Why so many progressive women are homeschooling their kids
Posted Mar 27, 2013
I HATED school from Day 1. School, in my experience, was one big exercise in creativity-squashing, if not total soul-crushing. My Durham, NC public school was so overcrowded that we had classes in trailers and spent huge amounts of time sitting boredly on the rug watching videos. I was always the only Jewish kid in class, and I had teachers who would call my mom to ask if it was OK for me to watch the nativity cartoon they were showing for Christmas, or should they have me sit alone in the hall instead? My second grade teacher told me I was a "readaholic" and that reading too much was a disease. Public school, people. So then I got sent to a very feelings-y liberal private school, which promised to nurture our creativity through hands-on learning and doing interpretive drawings of Bach sonatas in crayon. I hated that one too - too much embarrassing song-singing (Cat Stevens!) and weird Freudian scrutiny (are you chewing your pen because you're feeling anxious, Emily?). Hated it so much I managed to get myself expelled in the middle of 7th grade. Back to public school. Boredom. Bullying. Dumb teachers who TOTALLY DIDN'T UNDERSTAND CATCHER IN THE RYE. Used to cry and hyperventilate while putting on my makeup at 6am. My first day of high school, I told my mother I wasn't going to stay there for four years, no way. I didn't. Left when I was 16, finished my credits through a postal correspondence course.

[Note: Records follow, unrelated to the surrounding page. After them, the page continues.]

(** X20: [best_flex] returns, and what it returns are the highest scorers of
    the pool of its positions: as many as asked for when the pool has them,
    each an entry of the pool, and none of them below an entry of the pool it
    left out. *)
Theorem best_flex_takes_the_highest :
  forall (flexes : list string) (num : nat) (fr : flex_frame),
    exists chosen rest,
      fst (best_flex flexes num fr) = Returned (chosen, rest) /\
      List.length chosen =
        Nat.min num (List.length (flex_pool flexes (player_pool fr))) /\
      incl chosen (flex_pool flexes (player_pool fr)) /\
      forall x v y w,
        In (x, v) chosen ->
        In (y, w) (flex_pool flexes (player_pool fr)) ->
        ~ In (y, w) chosen ->
        w <= v.
Proof.
  intros flexes num fr. rewrite best_flex_run. cbv zeta. cbn [fst].
  eexists. eexists. split; [reflexivity|].
  rewrite flex_best_ranked.
  set (pl := flex_pool flexes (player_pool fr)).
  split; [|split].
  - now rewrite length_firstn, (Permutation_length (sorted_desc_perm pl)).
  - intros e He. apply (Permutation_in _ (sorted_desc_perm pl)).
    rewrite <- (firstn_skipn num (sorted_desc pl)). apply in_or_app. now left.
  - intros x v y w Hx Hy Hn.
    apply (Permutation_in _ (Permutation_sym (sorted_desc_perm pl))) in Hy.
    rewrite <- (firstn_skipn num (sorted_desc pl)) in Hy.
    apply in_app_or in Hy. destruct Hy as [Hy | Hy]; [contradiction|].
    pose proof (sorted_points_descending (dict_values pl)) as Hd.
    rewrite <- values_sorted_desc, <- (firstn_skipn num (sorted_desc pl)) in Hd.
    unfold dict_values in Hd. rewrite map_app in Hd.
    apply (descending_app _ _ Hd v w).
    + apply (in_map snd) in Hx. exact Hx.
    + apply (in_map snd) in Hy. exact Hy.
Qed.

Lemma position_steps_keys starter_counts ks :
  forall fr,
    NoDup (dict_keys (best_lineup fr) ++ ks) ->
    dict_keys (best_lineup (fold_left (fun fr position =>
                                         position_step starter_counts position fr)
                              ks fr)) =
    dict_keys (best_lineup fr) ++ ks.
Proof.
  induction ks as [|k ks IH]; intros fr Hnd; cbn [fold_left].
  - now rewrite app_nil_r.
  - assert (Hk : dict_keys (best_lineup (position_step starter_counts k fr)) =
                 dict_keys (best_lineup fr) ++ [k]).
    { assert (Hfresh : ~ In k (dict_keys (best_lineup fr))).
      { apply NoDup_remove_2 in Hnd. intros Hin. apply Hnd, in_or_app. now left. }
      unfold position_step.
      destruct (dict_get (position_players fr) k); cbn [best_lineup];
        rewrite dict_keys_set, dict_contains_keys, (proj2 (mem_false _ _) Hfresh);
        reflexivity. }
    rewrite IH; rewrite Hk, <- app_assoc; [reflexivity | exact Hnd].
Qed.

Lemma flex_step_keys slot flex num fr :
  In slot (dict_keys (best_lineup fr)) ->
  dict_keys (best_lineup (flex_step slot flex num fr)) = dict_keys (best_lineup fr).
Proof. intros H. unfold flex_step. cbn [best_lineup]. now apply dict_keys_set_present. Qed.

Lemma flexes_steps_keys starter_counts ks :
  forall fr,
    incl ks (dict_keys (best_lineup fr)) ->
    dict_keys (best_lineup (fold_left (fun fr position =>
                                         flexes_step starter_counts position fr)
                              ks fr)) =
    dict_keys (best_lineup fr).
Proof.
  induction ks as [|k ks IH]; intros fr Hin; cbn [fold_left]; [reflexivity|].
  assert (Hk : dict_keys (best_lineup (flexes_step starter_counts k fr)) =
               dict_keys (best_lineup fr)).
  { unfold flexes_step. destruct (is_flex k); [|reflexivity].
    apply flex_step_keys, Hin. now left. }
  rewrite IH; rewrite Hk; [reflexivity|].
  intros x Hx. apply Hin. now right.
Qed.

Lemma named_step_keys slot flex starter_counts fr :
  dict_keys (best_lineup fr) = dict_keys starter_counts ->
  dict_keys (best_lineup (named_step slot flex starter_counts fr)) =
  dict_keys starter_counts.
Proof.
  intros H. unfold named_step. rewrite dict_contains_keys.
  destruct (mem slot (dict_keys starter_counts)) eqn:E; [|exact H].
  rewrite flex_step_keys; [exact H|]. rewrite H. now apply mem_In.
Qed.

(** X21: the optimal lineup has the slots of the configuration, each once and
    in the order of the configuration: no slot is dropped when there is no
    player for it, and none is added. *)
Theorem optimal_lineup_slots :
  forall (lineup : list Player) (starter_counts : dict nat),
    NoDup (dict_keys starter_counts) ->
    dict_keys (optimal_lineup lineup starter_counts) = dict_keys starter_counts.
Proof.
  intros lineup starter_counts Hnd.
  rewrite optimal_lineup_allocated. unfold allocated. cbv zeta.
  apply named_step_keys, named_step_keys.
  assert (H2 : dict_keys
                 (best_lineup
                    (fold_left (fun fr position => position_step starter_counts position fr)
                       (dict_keys starter_counts)
                       (fold_left (fun fr player => collect_step player fr) lineup
                          initial_locals))) = dict_keys starter_counts).
  { rewrite position_steps_keys;
      rewrite (proj1 (collect_frame lineup initial_locals)); [reflexivity | exact Hnd]. }
  rewrite flexes_steps_keys; [exact H2|]. rewrite H2. apply incl_refl.
Qed.

Lemma optimal_lineup_slots_witness :
  dict_keys (optimal_lineup bench_lineup scenario_A_counts) = dict_keys scenario_A_counts.
Proof.
  apply optimal_lineup_slots. vm_compute.
  repeat constructor; simpl; intuition discriminate.
Defined.

(** ** Achievers *)

Lemma note_performance_of seen performance side fr :
  achievers_of seen fr ->
  achievers_of (seen ++ side_performance performance side)
    (note_performance performance side fr).
Proof.
  intros (Hall & Hbest & Hworst). destruct side as [|t]; simpl.
  - rewrite app_nil_r. repeat split; try assumption; now apply Hall.
  - unfold achievers_of.
    destruct (Z.ltb_spec (best_performance fr) performance) as [Hb | Hb];
      cbn [best_performance worst_performance over_achiever under_achiever];
      destruct (Z.ltb_spec performance (worst_performance fr)) as [Hw | Hw];
      cbn [best_performance worst_performance over_achiever under_achiever];
      (split; [|split]);
      try (intros e He; apply in_app_or in He; destruct He as [He | [<- | []]];
           [specialize (Hall e He); lia | simpl; lia]);
      try (right; apply in_or_app; right; now left);
      try (destruct Hbest as [Hbest | Hbest];
           [now left | right; apply in_or_app; now left]);
      try (destruct Hworst as [Hworst | Hworst];
           [now left | right; apply in_or_app; now left]).
Qed.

If homeschooling had been an option (and my mother would NEVER have dreamed of doing that, not to mention the fact that she had a full-time job), would I have wanted to do it? Part of me feels like angst and the struggle to fit in and the trials of dealing with authority figures who piss you off is just part of life. I definitely spent a lot of time being bored in school, but I also wound up being "forced" to learn things I never would have thought I'd be interested in, but ended up (eventually) finding fascinating (or at least useful), stuff like chemistry and Spanish verb conjugations. My school experiences certainly helped make me the person I am today, and I consider myself not only functional and creative and happy, but tough and resilient too. Would I want to protect my own kids from the kind of painful experiences I had? Is it even possible to protect kids from that? Might I not have been an angst-y homeschooler as well? I don't know.

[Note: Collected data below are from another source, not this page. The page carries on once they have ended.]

(** The clean-up and the handling of the case of a prefixed root with one
    suffix give the root in canonical case. *)
Lemma tidy_root (upperUnicode : jsstring -> jsstring) (root canonical : jsstring)
    (d : char) :
  Root root canonical -> prefixed root = true -> isDigit d = true ->
  normalizeCase upperUnicode (cleanUp (root ++ [hyphen; d]))
  = canonical ++ [hyphen; d].
Proof.
  intros Hr Hx Hd. destruct Hr as
    [prefix letters ds Hp Hl Hn Hds | prefix letters ds Hp Hl Hn Hds
    | e1 l1 e2 l2 ds He1 Hl1 He2 Hl2 Hn Hds | ds Hn Hds | ds Hn Hds | ds Hn Hds].
  - rewrite <- !app_assoc. change [hyphen; d] with ([hyphen] ++ [d]).
    unfold longPrefixes in Hp.
    repeat (destruct Hp as [<-|Hp]); try (now destruct Hp); letter_cases;
      (rewrite suffixed_tidy; [vm_compute; reflexivity|reflexivity|reflexivity
                              |exact Hds|exact Hd]).
  - rewrite <- !app_assoc. change [hyphen; d] with ([hyphen] ++ [d]).
    unfold shortPrefixes in Hp.
    repeat (destruct Hp as [<-|Hp]); try (now destruct Hp); letter_cases;
      (rewrite suffixed_tidy; [vm_compute; reflexivity|reflexivity|reflexivity
                              |exact Hds|exact Hd]).
  - rewrite <- !app_assoc.
    change ([e2; l2] ++ [hyphen; d]) with ([e2; l2; hyphen] ++ [d]).
    rewrite suffixed_tidy; [|letter_cases; reflexivity|letter_cases; reflexivity
                            |exact Hds|exact Hd].
    now apply normalizeCase_EL.
  - cbn [prefixed] in Hx. discriminate Hx.
  - destruct ds as [|c ds]; [discriminate Hn|]. cbn [forallb] in Hds.
    apply andb_true_iff in Hds as [Hc _]. cbn [prefixed] in Hx. now rewrite Hc in Hx.
  - destruct ds as [|c ds]; [discriminate Hn|]. cbn [forallb] in Hds.
    apply andb_true_iff in Hds as [Hc _]. cbn [prefixed] in Hx. now rewrite Hc in Hx.
Qed.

I also wonder about the moms (and the vast majority of homeschooling parents are women - as high as 99 percent, I've heard) - what does it mean for YOU if you're now committed to spending your day being not just a mom, but a teacher as well? What are the opportunity costs for them?

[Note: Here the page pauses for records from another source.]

(** C5: in what the P_Ridolfi2021 path returns, the reason of a row is the
    message of the last check that fails on it, the checks taken in the
    documented order (oxide sum below 90; recomputed total below 98.5, above
    102; charge above 46.5; ferrous iron below 0; magnesium number below 54;
    calcium below 1.5, above 2.05; B-site sum below 1.99), and is empty when
    none fails; the pass flag is false exactly when one fails. *)
Theorem reason_is_the_last_failing_check env T deltaNNO t Calcs_R i :
  returned (calculate_amp_only_press env "P_Ridolfi2021" T deltaNNO t)
  = Ok (CalcsFrame Calcs_R) →
  i < df_len (Calcs.cat13_columns Calcs_R) →
  Calcs.Fail_Msg Calcs_R !! i
  = Some (Gate.last_failing (Gate.checks_in_order Calcs_R i))
  ∧ Calcs.Input_Check Calcs_R !! i
    = Some (Gate.passes (Gate.checks_in_order Calcs_R i)).
Proof.
  intros H Hi.
  apply press_Ridolfi2021_Ok in H
    as (cat13 & amp & S & A & P & name & ? & [= <-] & H).
  pose proof (input_checks_row _ _ _ _ _ _ _ i H) as Hrow.
  pose proof (input_checks_cat13 _ _ _ _ _ _ _ H) as Hcat.
  rewrite Hcat in Hi. destruct (Hrow Hi) as (_ & HF & HIC & _). done.
Qed.

(** ** The example batch *)

(** The eleven rules, one sample each, in the order of the rules. *)
Lemma every_rule_is_taken empty_float empty_str :
  Selection.selection_loop empty_float empty_str
    (Series [1000; 1000; 1000; 1000; 1000; 1000; 1000; 1000; 1000; 1000;
             1000]%float)
    (Series [300; 350; 400; 400; 400; 400; 400; 400; 400; 400; 400]%float)
    (Series [310; 400; 410; 420; 420; 420; 420; 420; 420; 420; 420]%float)
    (Series [320; 420; 430; 460; 480; 800; 700; 470; 500; 500; 500]%float)
    (Series [900; 900; 900; 900; 100; 900; 900; 900; 1300; 900; 1000]%float)
    (Series [97; 97; 97; 97; 97; 97; 97; 97; 97; 97; 97]%float)
  = Ok ([300; 375; 410; 420; 450; 900; 700; 420; 410; 460; 1000]%float,
        ["1b"; "(1b+1c)/2"; "1c"; "1c"; "1c+1d"; "1e"; "1d"; "1c";
         "(1b+1c)/2"; "(1c+1d)/2"; "1a"]).
Proof.
  pose (mk := λ '(a, b, c, d, e),
          {| s_1a := a; s_1b := b; s_1c := c; s_1d := d; s_1e := e;
             s_sum := 97 |}).
  exact (selection_loop_samples empty_float empty_str
           (mk <$> [(1000, 300, 310, 320, 900); (1000, 350, 400, 420, 900);
                    (1000, 400, 410, 430, 900); (1000, 400, 420, 460, 900);
                    (1000, 400, 420, 480, 100); (1000, 400, 420, 800, 900);
                    (1000, 400, 420, 700, 900); (1000, 400, 420, 470, 900);
                    (1000, 400, 420, 500, 1300); (1000, 400, 420, 500, 900);
                    (1000, 400, 420, 500, 1000)]%float)).
Qed.

(** On the example batch the third row has an oxide sum below 90 and the
    second a false pass flag: neither has a pressure, the first has one. *)
Lemma failed_rows_witness :
  ∃ Calcs_R,
    returned (calculate_amp_only_press Example.env "P_Ridolfi2021" PyNone
                None (Some Example.batch))
    = Ok (CalcsFrame Calcs_R)
    ∧ Calcs.Input_Check Calcs_R = [true; false; false]
    ∧ Calcs.P_kbar_calc Calcs_R !! 2 = Some nan
    ∧ Calcs.P_kbar_calc Calcs_R !! 1 = Some nan
    ∧ is_nan <$> Calcs.P_kbar_calc Calcs_R = [false; true; true].
Proof.
  eexists. split; [vm_compute; reflexivity|].
  split; [vm_compute; reflexivity|]. split; [|split].
  - apply (failed_rows_have_no_pressure Example.env PyNone None
             (Some Example.batch) _ 2).
    + vm_compute; reflexivity.
    + vm_compute. lia.
    + left. vm_compute; reflexivity.
  - apply (failed_rows_have_no_pressure Example.env PyNone None
             (Some Example.batch) _ 1).
    + vm_compute; reflexivity.
    + vm_compute. lia.
    + right. vm_compute; reflexivity.
  - vm_compute; reflexivity.
Defined.

(** On the second row of the example batch four checks fail, the ferrous
    iron first and the B-site sum last: the reason is the message of the
    last. *)
Lemma reason_witness :
  ∃ Calcs_R,
    returned (calculate_amp_only_press Example.env "P_Ridolfi2021" PyNone
                None (Some Example.batch))
    = Ok (CalcsFrame Calcs_R)
    ∧ Gate.failing (Gate.checks_in_order Calcs_R 1)
      = ["unbalanced charge (Fe2<0)"; "Low Ca (<1.5)"; "Low B Cations"]
    ∧ Calcs.Fail_Msg Calcs_R !! 1 = Some "Low B Cations"
    ∧ Calcs.Input_Check Calcs_R !! 1 = Some false
    ∧ Calcs.Fail_Msg Calcs_R
      = [EmptyString; "Low B Cations"; "Cation oxide Total<90"].
Proof.
  eexists. split; [vm_compute; reflexivity|].
  split; [vm_compute; reflexivity|].
  split; [|split].
  - etransitivity.
    + apply (reason_is_the_last_failing_check Example.env PyNone None
               (Some Example.batch) _ 1).
      * vm_compute; reflexivity.
      * vm_compute. lia.
    + vm_compute; reflexivity.
  - etransitivity.
    + apply (reason_is_the_last_failing_check Example.env PyNone None
               (Some Example.batch) _ 1).
      * vm_compute; reflexivity.
      * vm_compute. lia.
    + vm_compute; reflexivity.
  - vm_compute; reflexivity.
Defined.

And does the move towards homeschooling mean that schools will be drained of some of the smartest kids and the most engaged moms, the ones who might have otherwise been big PTA advocates or lunchroom volunteers? Will public schools suffer? After all, most parents have neither the ability nor the interest to homeschool their kids, and a strong public school system is a damn important thing...again, it's the whole "(perceived) individual good vs (potential) common good" conundrum...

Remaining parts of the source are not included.